English/Humanities
at The Northwest Academy combines
studies in language and literature
with other disciplines traditionally
held separate from each other:
History, Social Studies, Civics,
Economics, Philosophy, and Comparative
Religions. Building on interdisciplinary
concepts and problems derived from
reading, as well as personal experience,
the student begins to practice
a "perspectivist" approach
to understanding the range, depth,
and complexity of human experience.
The chronology built into the
sequence of courses provides
the student with a systematic
grounding in the history of ideas.
By emphasizing such concepts
as form and genre, cultural structures
and belief systems, historic
scandal and personal transformation,
the curriculum also works to
guide the student into a personal
practice of critical analysis
as articulated in writing, reading,
and visual media.
With successive initiations
to research methods built into
second and third-year courses,
all NWA students learn how to
frame original questions and
bibliographies.
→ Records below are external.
Definition jstr (v : JValue) : option string := match v with JStr s => Some s | _ => None end.
Definition jarr (v : JValue) : option (list JValue) := match v with JArr l => Some l | _ => None end.
Definition jobj (v : JValue) : option (list (string * JValue)) := match v with JObj l => Some l | _ => None end.

(** [as_bool() == Some(true)], or text to be expanded later *)
Definition switched_on (v : JValue) : bool := match v with JBool b => b | JStr s => dollar s | _ => false end.

Inductive BindReject : Type := Hard (why : string) | EngineState.

Section compose.
Context (fs : HostFs).

Definition has_parent_dir (source : string) : bool := existsb (fun c => bool_decide (c = ParentDir)) (components source).

Definition always_forbidden_bind (source : string) : option BindReject :=
  if has_parent_dir source then Some (Hard "'..' traversal is never allowed in bind sources")
  else if String.eqb source "/" then Some (Hard "'/' (host root) is never allowed as a bind source")
  else if String.eqb source "/var/lib/nasty" || starts_with "/var/lib/nasty/" source ||
          (is_absolute source && path_starts_with (projected_canonical_path fs source) (projected_canonical_path fs ENGINE_STATE))
  then Some EngineState
  else None.

Definition operator_bind_allowed (source allowed_app_dir : string) : bool :=
  if negb (starts_with "/" source) && negb (starts_with "." source) then false
  else existsb (fun root => under_root (projected_compose_path fs source allowed_app_dir) (projected_canonical_path fs root))
         [allowed_app_dir; "/appdata"; "/fs"].

Fixpoint value_has_unsafe_host_reference (v : JValue) : bool :=
  match v with
  | JStr s => starts_with "/" s || starts_with "~" s || dollar s || str_contains ".." s
  | JArr l => existsb value_has_unsafe_host_reference l
  | _ => false
  end.

Definition protected_path (path allowed_app_dir : string) : bool :=
  let resolved := projected_compose_path fs path allowed_app_dir in
  dollar path ||
  match always_forbidden_bind path with Some (Hard _) => true | _ => false end ||
  match always_forbidden_bind resolved with
  | Some (Hard _) => true
  | Some EngineState => negb (path_starts_with resolved (projected_canonical_path fs allowed_app_dir))
  | None => false
  end.

Fixpoint value_has_protected_host_reference (allowed_app_dir : string) (v : JValue) : bool :=
  match v with
  | JStr path => protected_path path allowed_app_dir
  | JArr l => existsb (value_has_protected_host_reference allowed_app_dir) l
  | JObj l => existsb (fun kv => value_has_protected_host_reference allowed_app_dir kv.2) l
  | _ => false
  end.

Definition scope (svc field : string) : string := "services." +:+ svc +:+ "." +:+ field.

Definition refuse_if (b : bool) (msg : string) : result unit string := if b then Err msg else Ok tt.

Definition if_some {A} (o : option A) (f : A -> result unit string) : result unit string := match o with Some a => f a | None => Ok tt end.

(** What only an administrator's override permits. *)
Definition check_sandbox (name : string) (svc : JValue) : result unit string :=
  _ <-? refuse_if (from_option switched_on false (jget svc "privileged"))
          (scope name "privileged" +:+ " sets privileged: true (host-root equivalent). Set allow_unsafe to override.") ;;
  _ <-? try_each (fun field => if_some (jget svc field ≫= jstr) (fun v =>
          let lower := to_ascii_lowercase v in
          refuse_if (dollar v || String.eqb lower "host" || starts_with "host:" lower)
            (scope name field +:+ " = '" +:+ v +:+ "' shares the host namespace. Set allow_unsafe to override."))) NAMESPACE_FIELDS ;;
  _ <-? if_some (jget svc "ipc" ≫= jstr) (fun v => refuse_if (eq_ignore_ascii_case v "shareable")
          (scope name "ipc" +:+ " = 'shareable' lets other containers attach. Set allow_unsafe to override.")) ;;
  _ <-? if_some (jget svc "cap_add" ≫= jarr) (try_each (fun c => if_some (jstr c) (fun s =>
          let bare := to_ascii_uppercase (default s (strip_prefix "CAP_" s)) in
          refuse_if (dollar s || one_of FORBIDDEN_CAPS bare)
            (scope name "cap_add" +:+ " includes '" +:+ s +:+ "' — grants host-equivalent privilege. Set allow_unsafe to override.")))) ;;
  _ <-? if_some (jget svc "security_opt" ≫= jarr) (try_each (fun o => if_some (jstr o) (fun s =>
          let normalized := to_ascii_lowercase (of_bytes (List.filter (fun c => negb (bool_decide (c = " "%char))) (to_bytes s))) in
          refuse_if (dollar s || one_of FORBIDDEN_SECURITY_OPTS normalized)
            (scope name "security_opt" +:+ " includes '" +:+ s +:+ "' — disables container sandbox. Set allow_unsafe to override.")))) ;;
  _ <-? if_some (jget svc "devices" ≫= jarr) (fun devices => refuse_if (negb (Nat.eqb (length devices) 0))
          (scope name "devices" +:+ " maps host devices. Set allow_unsafe to override.")) ;;
  _ <-? refuse_if (is_some (jget svc "device_cgroup_rules"))
          (scope name "device_cgroup_rules" +:+ " bypasses the device cgroup. Set allow_unsafe to override.") ;;
  _ <-? refuse_if (from_option switched_on false (jget svc "use_api_socket"))
          (scope name "use_api_socket" +:+ " exposes the Docker API socket. Set allow_unsafe to override.") ;;
  try_each (fun field => refuse_if (from_option value_has_unsafe_host_reference false (jget svc field))
    (scope name field +:+ " reads an absolute, escaping, or interpolated host path. Set allow_unsafe to override.")) ["env_file"; "label_file"].

(** The source a volume entry names, if its form can name one. *)
Definition volume_source (name : string) (vol : JValue) : result (option string) string :=
  match vol with
  | JStr s => Ok (Some (default "" (head (str_split ":" s))))
  | JObj _ =>
      let kind := default "volume" (jget vol "type" ≫= jstr) in
      if dollar kind then Err (scope name "volumes" +:+ " has an interpolated mount type, which cannot be safety-checked")
      else if String.eqb kind "bind" then Ok (Some (default "" (jget vol "source" ≫= jstr)))
      else Ok None
  | _ => Ok None
  end.

(** The tests on a path that the Compose file mounts, whatever the mode. *)
Definition check_protected (prefix source allowed_app_dir : string) : result unit string :=
  let resolved := projected_compose_path fs source allowed_app_dir in
  let in_app_dir := starts_with (allowed_app_dir +:+ "/") source || String.eqb source allowed_app_dir ||
                    path_starts_with resolved (projected_canonical_path fs allowed_app_dir) in
  match (match always_forbidden_bind source with Some r => Some r | None => always_forbidden_bind resolved end) with
  | Some (Hard why) => Err (prefix +:+ " bind-mounts '" +:+ source +:+ "' — " +:+ why +:+ " (off-limits even with allow_unsafe)")
  | Some EngineState => refuse_if (negb in_app_dir) (prefix +:+ " bind-mounts '" +:+ source +:+ "' — engine state under /var/lib/nasty is off-limits even with allow_unsafe")
  | None => Ok tt
  end.

Definition check_allowed (prefix source allowed_app_dir : string) (allow_unsafe : bool) : result unit string :=
  refuse_if (negb allow_unsafe && negb (operator_bind_allowed source allowed_app_dir))
    (prefix +:+ " bind-mounts '" +:+ source +:+ "' — only paths under '" +:+ allowed_app_dir +:+ "/', '/appdata/' or '/fs/' are allowed. Set allow_unsafe to override.").

(** A path below /fs must be on a filesystem mounted there. *)
Definition fs_mounted (fs_name : string) : bool :=
  match hf_dev fs ("/fs/" +:+ fs_name), hf_dev fs "/fs" with Some c, Some p => negb (c =? p)%Z | _, _ => false end.

Definition check_fs_root (prefix source : string) : result unit string :=
  if_some (strip_prefix "/fs/" source) (fun rest =>
    let fs_name := default "" (head (str_split "/" rest)) in
    refuse_if (negb (String.eqb fs_name "") && negb (fs_mounted fs_name))
      (prefix +:+ " bind-mounts '" +:+ source +:+ "' — no filesystem is mounted at /fs/" +:+ fs_name +:+ " (typo? pick an existing filesystem from Storage → Filesystems)")).

Definition check_volume (name allowed_app_dir : string) (allow_unsafe : bool) (vol : JValue) : result unit string :=
  source <-? volume_source name vol ;;
  match source with
  | None => Ok tt
  | Some source =>
      if String.eqb source "" then Ok tt
      else if dollar source then Err (scope name "volumes" +:+ " bind source '" +:+ source +:+ "' is interpolated and cannot be safety-checked")
      else if negb (starts_with "/" source) && negb (starts_with "." source) && negb (starts_with "~" source) then Ok tt
      else
        _ <-? check_protected (scope name "volumes") source allowed_app_dir ;;
        _ <-? check_fs_root (scope name "volumes") source ;;
        check_allowed (scope name "volumes") source allowed_app_dir allow_unsafe
  end.

Definition check_service (allowed_app_dir : string) (allow_unsafe : bool) (entry : string * JValue) : result unit string :=
  let '(name, svc) := entry in
  _ <-? (if allow_unsafe then Ok tt else check_sandbox name svc) ;;
  _ <-? try_each (fun field => refuse_if (from_option (value_has_protected_host_reference allowed_app_dir) false (jget svc field))
          (scope name field +:+ " reads an interpolated or protected host path")) ["env_file"; "label_file"] ;;
  _ <-? refuse_if (is_some (jget svc "extends") || is_some (jget svc "volumes_from"))
          (scope name "extends/volumes_from" +:+ " imports content that cannot be checked against the protected host-path policy") ;;
  if_some (jget svc "volumes" ≫= jarr) (try_each (check_volume name allowed_app_dir allow_unsafe)).

(** Volumes at the top can be bind mounts too. *)
Definition check_top_volume (allowed_app_dir : string) (allow_unsafe : bool) (entry : string * JValue) : result unit string :=
  let '(name, vol) := entry in
  if_some (jget vol "driver_opts" ≫= jobj) (fun o =>
    let opts := JObj o in
    let is_bind := bool_decide (jget opts "type" ≫= jstr = Some "none") || from_option (str_contains "bind") false (jget opts "o" ≫= jstr) in
    if existsb (fun key => from_option dollar false (jget opts key ≫= jstr)) ["type"; "o"; "device"]
    then Err ("volumes." +:+ name +:+ ".driver_opts contains interpolation that cannot be safety-checked")
    else if negb is_bind then Ok tt
    else
      let device := default "" (jget opts "device" ≫= jstr) in
      if String.eqb device "" then Ok tt
      else
        _ <-? check_protected ("volumes." +:+ name) device allowed_app_dir ;;
        check_allowed ("volumes." +:+ name) device allowed_app_dir allow_unsafe).

Definition check_file_entry (section allowed_app_dir : string) (allow_unsafe : bool) (entry : string * JValue) : result unit string :=
  if_some (jget entry.2 "file") (fun file =>
    _ <-? refuse_if (value_has_protected_host_reference allowed_app_dir file)
            (section +:+ "." +:+ entry.1 +:+ ".file reads an interpolated or protected host path") ;;
    refuse_if (negb allow_unsafe && value_has_unsafe_host_reference file)
      (section +:+ "." +:+ entry.1 +:+ ".file reads an absolute or escaping host path and requires Admin access")).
In doing so,
they demonstrate mastery of the
structure and mechanics involved
in searching primary and secondary
sources, which culminates in
their production of two substantial
thesis essays (one per semester)
during the fourth year.
First Semester Focus: Writing Fundamentals
and Foundations of Culture
* Review and Mastery of Grammar, Punctuation
and Spelling
* Review and Mastery of Sentence Structure
and Syntax
* Art of the Paragraph
* Understanding Concepts and Connecting Ideas
* Pre-history and the Oral Tradition
* Archaic Mythologies
Second Semester Focus: Comparative Religions
and Medieval Myths
* World Religions and Religious Empires
* Prophets, Poets and Teachers
* Europe's Middle Ages and Feudalism
* The Chivalric Ethic in Context
* The Social Function of the Storyteller
Third-Semester
Focus: A World Of Certain Order And Meaning
• Myth, Concept, Violence, and the Sacred
• Power, Reform, and the Renaissance Mind
• Satire: Social Class and the Invention of Difference
• Satire: Enlightenment and Secularism
Fourth-Semester
Focus: A World Of Uncertain Order And Meaning
• Science, Nature, and the Politics of Knowledge
• Romanticism: Nature v. Nurture
• Revolution, Realism, and WWI
• Propaganda, the Holocaust, WWII, and the New Realism
• The Nuclear Past and the Nuclear Future
Fifth-Semester
• Focus: The American Dream/Nightmare
• Socratic Origins of Democracy
• Rhetoric and the Art of Argumentation
• Conquest and Slavery in the Americas/Hierarchies of Subordination
• Heroification and Revisionist History
• Transcendentalism and the American Identity
• Ecocriticism: Literature and the Environment
Sixth-Semester
Focus: Individualism and Social Consciousness
• American Greatness and The Democratization of Tragedy
• Capitalism, Socialism, and American Labor
• Representing the Depression in Literature and Film
• Pluralism in American Society
• Varieties of (American) Religious Experience
• Immigration, Identity, and The Spirit of Place
• Initiation to Research
Seventh-Semester
Focus: The Myth of Everyday Life
• Realism in Literature and Art
• War and the Modern Memory
• History of American Suburbia
• Varieties of Modernism
• Postmodern Film, Neorealism, and The New Wave
• Tragicomedy and the Transience of Desire
• Research, Writing, and Revision of Senior Thesis 1
Eighth-semester
Focus: The Psychopathology of Everyday Life
• Psychology of Loss, Recovery, and Memory
• Analytical Psychology and The Study of Dreams
• Theme of the Double
• Psychoanalysis in Literature and Film
• Solipsism and the Atomic Individualist
• Parody, Formalism, and the Postmodern Aesthetic
• Research, Writing, and Revision of Senior Thesis 2
We are happy to announce that the Northwest Academy will be offering Senior Thesis, spring semester 2009, as a 200-level College Writing course through Portland State University’s Challenge program. A student who successfully completes the course receives the same credit that would be given to a student on the PSU campus.